15 March 2020

Monster

I keep thinking my job is done, but she always comes back to me eventually. Oh, I know when she is coming for me. Yes, I have studied every footstep she makes in her little footed pajamas when she tip-toes into her safe green bedroom, past the dresser with the mirror, over the fluorescent-patterned space-themed rug, and sneaks ever so quietly, ever so carefully, underneath her twin sized bed. To me. I will know she's coming even before the door is all the way open. I get started when it opens slow, when her heels are lifted off the ground, when she twists the door handle so gentle as though if she were to treat it wrongly, even just a little, it might scream and clang and cause a real troublesome fuss. Yes, it's then when I start to pull my scaly lips over my scores of yellow, pointy teeth. It's then that I open wide all my eyes and pull out the crumbs with my stripey talons. And when she gets under the bed frame, I've got a big, monstrous grin on my face like I haven't got a care in the world.

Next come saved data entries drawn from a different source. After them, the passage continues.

(** X21: getAcro panics at the first element of [Fields] that is not an
    indirect reference (a failed type assertion), after having stamped
    the fields before it; nothing is logged or written. *)
Theorem getAcro_panics_at_direct_field (idx : nat) (source : File)
  (acro_fields : list string) (w : World) (ctx : Context)
  (pre : Array) (o : Object) (post : Array) (dns : list (Dict * string)) :
  ReadContext source = inl ctx ->
  formFields (heap w) ctx = Some (pre ++ o :: post) ->
  fieldNames ctx (heap w) pre = Some dns ->
  (forall ir, o <> OfIndirectRef ir) ->
  getAcro idx source acro_fields w
  = (Panic, {| heap := stampV (map fst dns) (heap w); trace := trace w |}).
Proof.
  intros Hctx Hf Hpre Ho. rewrite (getAcro_loop _ _ _ _ _ _ Hctx Hf).
  unfold bind. by rewrite (getAcro_fields_panics _ _ _ 0 _ _ dns o post).
Qed.

Lemma getAcro_panics_at_direct_field_witness :
  fst (getAcro 0 (destFile false) []
         (startWorld [f1; OfDict (Some 3%positive)]))
  = Panic.
Proof.
  rewrite (getAcro_panics_at_direct_field 0 (destFile false) []
             (startWorld [f1; OfDict (Some 3%positive)]) (destDoc ∅ false)
             [f1] (OfDict (Some 3%positive)) [] [(Some 3%positive, "a")]).
  - reflexivity.
  - reflexivity.
  - vm_compute. reflexivity.
  - vm_compute. reflexivity.
  - intros ir. discriminate.
Defined.

(** ** Field Scraper: the request *)

Lemma asStrings_inv (files_interface : list JSON) :
  forall files_list : list string,
  asStrings files_interface = Some files_list ->
  files_interface = map JString files_list.
Proof.
  induction files_interface as [|v rest IH]; intros files_list H.
  - simpl in H. by simplify_eq.
  - cbn [asStrings] in H. destruct v; try discriminate H.
    destruct (asStrings rest) as [l|]; [|discriminate H].
    simplify_eq. cbn [map]. f_equal. by apply IH.
Qed.

(** X22: scrape runs only on a request whose "files" entry is an array
    of strings; on any other request it panics before it touches a file,
    a dictionary or the reply. *)
Theorem scrape_panics_unless_array_of_strings (fs : FileSystem)
  (file_dict : gmap string JSON) (w : World) :
  (forall files_list,
     file_dict !! "files" <> Some (JArray (map JString files_list))) ->
  scrape fs file_dict w = (Panic, w).
Proof.
  intros H. unfold scrape.
  destruct (file_dict !! "files") as [[s|files_interface|]|]; try reflexivity.
  destruct (asStrings files_interface) as [files_list|] eqn:Hs;
    [|reflexivity].
  apply asStrings_inv in Hs. subst. by destruct (H files_list).
Qed.
(** * ZIP responding service of tashrouter: a shallow embedding

    Source: [src/tashrouter/service/zip/responding.py], class
    [ZipRespondingService].  Python [bytes] are lists of [byte], Python
    integers are [Z], exceptions are an explicit [outcome], and the calls
    [router.route] and [rx_port.send] are recorded in an output log. *)

From Stdlib Require Import String.
From Stdlib Require Import ZArith List Bool Lia.
From Stdlib Require Import Strings.Byte.
Import ListNotations.
Open Scope Z_scope.

(** ** Bytes, indexing and slicing *)

Definition bytes := list byte.

Definition Z_of_byte (b : byte) : Z := Z.of_N (Byte.to_N b).

Definition byte_of_Z (z : Z) : byte :=
  match Byte.of_N (Z.to_N z) with
  | Some b => b
  | None => x00
  end.

(** Python's [len]. *)
Definition len {A : Type} (l : list A) : Z := Z.of_nat (length l).

(** Python's [l[a:b]] for [0 <= a]: never raises, truncates at the end. *)
Definition slice {A : Type} (a b : nat) (l : list A) : list A :=
  firstn (b - a) (skipn a l).

Fixpoint bytes_eqb (x y : bytes) : bool :=
  match x, y with
  | [], [] => true
  | a :: x', b :: y' => Byte.eqb a b && bytes_eqb x' y'
  | _, _ => false
  end.

(** Truthiness of a [bytes] object: empty is false. *)
Definition truthy (b : bytes) : bool :=
  match b with
  | [] => false
  | _ :: _ => true
  end.

(** ** Exceptions and the output log *)

Inductive exn : Type :=
| StructError   (* struct.error *)
| TypeError
| IndexError.

Inductive outcome (A : Type) : Type :=
| Returned (a : A)
| Raised (e : exn).
Arguments Returned {A} a.
Arguments Raised {A} e.

Definition obind {A B : Type} (o : outcome A) (f : A -> outcome B) : outcome B :=
  match o with
  | Returned a => f a
  | Raised e => Raised e
  end.

Notation "x <-? o ;; k" := (obind o (fun x => k))
  (at level 61, o at next level, right associativity).

Fixpoint mapM {A B : Type} (f : A -> outcome B) (l : list A) : outcome (list B) :=
  match l with
  | [] => Returned []
  | a :: l' => b <-? f a ;; bs <-? mapM f l' ;; Returned (b :: bs)
  end.

(** [data[i]]: an [int] in [0 .. 255], or [IndexError]. *)
Definition getitem (d : bytes) (i : nat) : outcome Z :=
  match nth_error d i with
  | Some b => Returned (Z_of_byte b)
  | None => Raised IndexError
  end.

(** ** The struct module, for the formats the service uses *)

(** A value that reaches [struct.pack]: an [int], or the tuple that
    [struct.unpack] returns. *)
Inductive pyobj : Type :=
| PyInt (z : Z)
| PyTuple (zs : list Z).

Definition pyobj_eqb (a b : pyobj) : bool :=
  match a, b with
  | PyInt x, PyInt y => x =? y
  | PyTuple xs, PyTuple ys =>
      (length xs =? length ys)%nat && forallb (fun p => fst p =? snd p) (combine xs ys)
  | _, _ => false
  end.

(** [struct.pack] requires an integer argument for B and H. *)
Definition as_int (o : pyobj) : outcome Z :=
  match o with
  | PyInt z => Returned z
  | PyTuple _ => Raised StructError
  end.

I love those nights. Sometimes she smiles back, and we have great fun together and play cards or tell stories. Sometimes she just sits with me for a while before she goes to bed. Sometimes she wants a hug. It's my joy to be exactly what she needs me to be, but those aren't my favorite nights. On my favorite nights, the door flies open and before she has two steps into the room, she leaps like an Olympian onto the bed with a booming thud, and I cover my head with a few of my arms to brace for impact. And when she sleeps so easily, I feel like I can sleep, too. That maybe soon, I won't be needed anymore, and I can just leave my spiky teeth hidden and the crumbs in my eyes and roll over and just sleep forever. I guess I'm a lucky beast. One way or another, I smile every night.

But tonight, I have a new thought, as my six-fingered paw smooths out my unkempt mane for her. I think maybe I'll never get to rest. Because tonight is different. Tonight, the noisemakers are silent. No one is yelling or screaming or cursing, and no one is crying. But her gait is unmistakable. Has it been months since last time? Has it been years yet? Maybe when she is long free of them, still, on some nights she will hear them, and still on those nights she will need a monster to sit by. Maybe this isn't the kind of thing that ends. And I'll be there, even when she is old, watching the door, waiting to pounce on any foul invader and protect her little green room. But already, I am so tired. I don't want to go away. I want her to need me. I want her not to need me. I want to go away.

And sure enough, she crawls under the bed. She's older. I am smiling.